I'd like a rating system that intelligently weighs the reviewers and provides the overall grade after adjusting for individual review points.

Examples:

- if a person only posts 5-star or 1-star reviews, they are polarised and/or punitive. Any and all reviews from such users should be weighted accordingly - 5 stars clearly means "thumbs up, for whatever reason" and accordingly 1 star means "thumbs down, for whatever reason".

- if a person posts a fair selection of review scores, they are likely more thoughtful. Individual review scores from these users are more accurate.

- if a person posts mostly 2/3/4-star reviews, then any 1/5 star review is likely to carry a lot more weight.

To make score manipulation slightly harder, some kind of meta moderation would need to be in place too. Preferably on a per-category basis, so your reviews might have "good karma" on some topics and "bad karma" on others.

One complaint I've heard is people looking for restaurants and finding 4-5 star rated McDonalds. Seems ripe for PCA or something. There are a ton of examples of this sort of analysis too, especially since Netflix made their datasets available. Here's the first paper I found: http://www.lkozma.net/mlsp09binary.pdf
I think absolute ratings for restaurants in general tend to be garbage, since a rating is skewed to the average expectations of the guests.

The 5-star McDonalds may be a really good McDonalds that's very clean and consistent, but the $50/meal ocean-side bar only has 3-stars because the steak is sometimes rare instead of medium-rare. People are rating relative to their expectations of the restaurant, so someone who doesn't share those same expectations will be confused that a dollar cheese burger is 5 stars but a prime rib steak is 3 stars.
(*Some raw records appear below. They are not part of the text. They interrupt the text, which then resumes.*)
(* ===== verification/Dds.v ===== *)
(** * Dds: the driver of the transmit synthesizers (src/ros6/ddsserver_tcp_driver)

    For every radar channel the driver keeps the transmitter's part of the
    registered sequence; before a trigger it writes the samples of all ready
    clients, interleaved by output, to the bank of the ICS-660 card, and loads
    the frequency, phase and pulse shape of each output.  What the card does is
    outside the repository's driver: the state keeps the sequence of the
    commands ([devctl] calls and writes) it was given.  The functions of the C
    library's [math.h] that set the gain of the upconverter are parameters.  The
    QNX branches are modelled, with [IMAGING] 0 and one card.  A request carries what the handler
    reads from the socket. *)

From Stdlib Require Import ZArith Lia Ascii String.
From stdpp Require Import base list.
From S2P Require Import Prelude Binary64 Rounding Types Registry Tsg TimingDriver.
Open Scope Z_scope.
Open Scope cvr_scope.

(** ** dds_defs.h and ics660b.h *)

Definition DDS_MAX_CHANNELS : Z := 4.
Definition DDS_MAX_CARDS : Z := 1.
Definition DDS_MASTER_INDEX : Z := 0.
Definition DDS_TERM_INDEX : Z := 0.
Definition DDS_MAX_RADAR_OUTPUT : list Z := [28355; 26500].
Definition DDS_STATE_TIME : double := d_lit 5 6.
Definition STATE_DELAY : double := d_of_int 130.
Definition CLOCK_FREQ : double := d_of_int 100000000.
Definition SIGLEN : Z := 518400.
Definition PULSE : Z := 8.
Definition RESET_VALUE : Z := 4294967295.

(** ** The commands of the card *)

Inductive ics_param :=
  | CLOCK_SELECT | BOARD_RESET | CLEAR_IMASK | ICS_DAC_ENABLE | TRIGGER_SOURCE | MODE
  | UPCONVERTER_SELECT | DATA_SOURCE | SYNC_MASTER | SYNC_TERM | PERSISTENCE_REG
  | TRANS_LENGTH | BANK_LENGTH | BANK_WIDTH | DAC_RESET | SET_DC_READY | RELEASE_RESETS
  | MODULE_CONTROL_REG | SET_PAGE | SET_CHIP.

Inductive dc60m_param :=
  | DC60M_RESET | MISCELANEOUS | SYNC_MODE | INTERPOLATION_MODE
  | CHANNEL_A_SYNC | CHANNEL_B_SYNC | CHANNEL_C_SYNC | CHANNEL_D_SYNC | CHANNEL_FLUSH_MODE
  | INTERPOLATION_GAIN | INTERPOLATION_BYTE0 | INTERPOLATION_BYTE1
  | COUNTER_BYTE0 | COUNTER_BYTE1 | DC_STAT.
(** [l] is the answered part of the powers [P] of the bins. *)
Definition answers_powers (N : Z) (P l : list double) : Prop :=
  zlen P = N ∧ zlen l = usable_bandwidth N ∧
  ∀ i, 0 ≤ i < usable_bandwidth N → zget l i = power_at N P (i - (usable_bandwidth N + 1) / 2).

Lemma answered_part N P pwr2 :
  N ∈ search_sizes → zlen P = N → shifted (N / 2) (N / 2) P pwr2 →
  answers_powers N P (take (Z.to_nat (usable_bandwidth N)) (drop (Z.to_nat (unusable_sideband N)) pwr2)).
Proof.
  intros HN HP Hs. destruct (half_range N HN) as [Hh HNN].
  destruct (usable_part N HN) as (U1 & U2 & U3 & U4).
  set (us := unusable_sideband N) in *. pose proof (proj1 Hs) as Hl. split; [done|]. split.
  - unfold zlen in *. rewrite length_take, length_drop. lia.
  - intros i Hi. unfold zget at 1. rewrite decide_True, lookup_take_lt, lookup_drop by lia.
    pose proof (shifted_power (N / 2) P pwr2 (us + i) Hs ltac:(lia)) as E.
    unfold zget in E at 1. rewrite decide_True in E by lia.
    replace (Z.to_nat us + Z.to_nat i)%nat with (Z.to_nat (us + i)) by lia. rewrite E, <- HNN.
    f_equal. lia.
Qed.

Lemma clrfreq_run t clr p k s st s1 m :
  points_exponent c_log10 c_pow (search_width clr) k → 2 ≤ k ≤ 30 →
  let N := transform_size k in
  band_ok clr N → search dev p (search_centre clr) N 4 s = Ok (st, s1) → st ≠ 0 →
  rx_main s1 = Some m →
  ∃ l, rx_clrfreq dev fft c_log10 c_pow t clr p s =
      Ok ([PClr (searched_band clr N); PInt (usable_bandwidth N); PDoubles l; PDriver t st],
          s1 <| post_clr := [1; 1; 1; 1] |>) ∧
    answers_powers N (mean_powers fft N (block_of dev (gc s1) m N)) l.
Proof.
  intros Hk Hk2 N (Hsum & Hwidth & Hc) Hs Hst Hm.
  destruct (fft_points_size c_log10 c_pow (search_width clr) k Hk Hk2) as [EN HN].
  change (if 10 <? k then 512 else 2 ^ k) with N in EN, HN.
  destruct (half_range N HN) as [Hh HNN]. set (P := mean_powers _ _ _).
  assert (zlen P = N) as HP by (apply mean_powers_length; [lia|]; intros ii; apply block_length; lia).
  destruct (fftshift_run N P s1 ltac:(lia) HNN HP) as (pwr2 & Eshift & Hpwr2).
  eexists. split; [|by apply (answered_part N P pwr2)].
  unfold rx_clrfreq. rewrite int_op_next by done. fold (search_centre clr).
  rewrite int_op_next by done. fold (search_width clr). rewrite EN.
  rewrite (proj2 (Z.leb_gt N 0)) by lia. cbn [when]. mrun.
  rewrite (bind_ok _ _ _ _ _ Hs), (bind_ok _ _ _ _ _ (average_power_run dev fft m N st s1 Hst Hm ltac:(lia))).
  fold P. rewrite (bind_ok _ _ _ _ _ Eshift). mrun.
  destruct (usable_part N HN) as (U1 & U2 & U3 & U4). pose proof (proj1 Hpwr2) as Hl.
  rewrite (proj2 (Z.ltb_ge (zlen pwr2) _)) by lia. unfold searched_band.
  rewrite (search_start_exact _ N HN), (search_end_exact _ N HN) by lia. by mrun.
Qed.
Yeah, that's why I recommend PCA. It works by finding groups of agreement. You can then classify people by how much they resemble each group and predict how they will react to a new thing by how their groups have reacted to it. One criticism is that using it can easily lead to constructing echo chambers, but that's exactly what you want for reviews. If you care about how a steak is cooked, here is how other people who care about how a steak is cooked review this restaurant.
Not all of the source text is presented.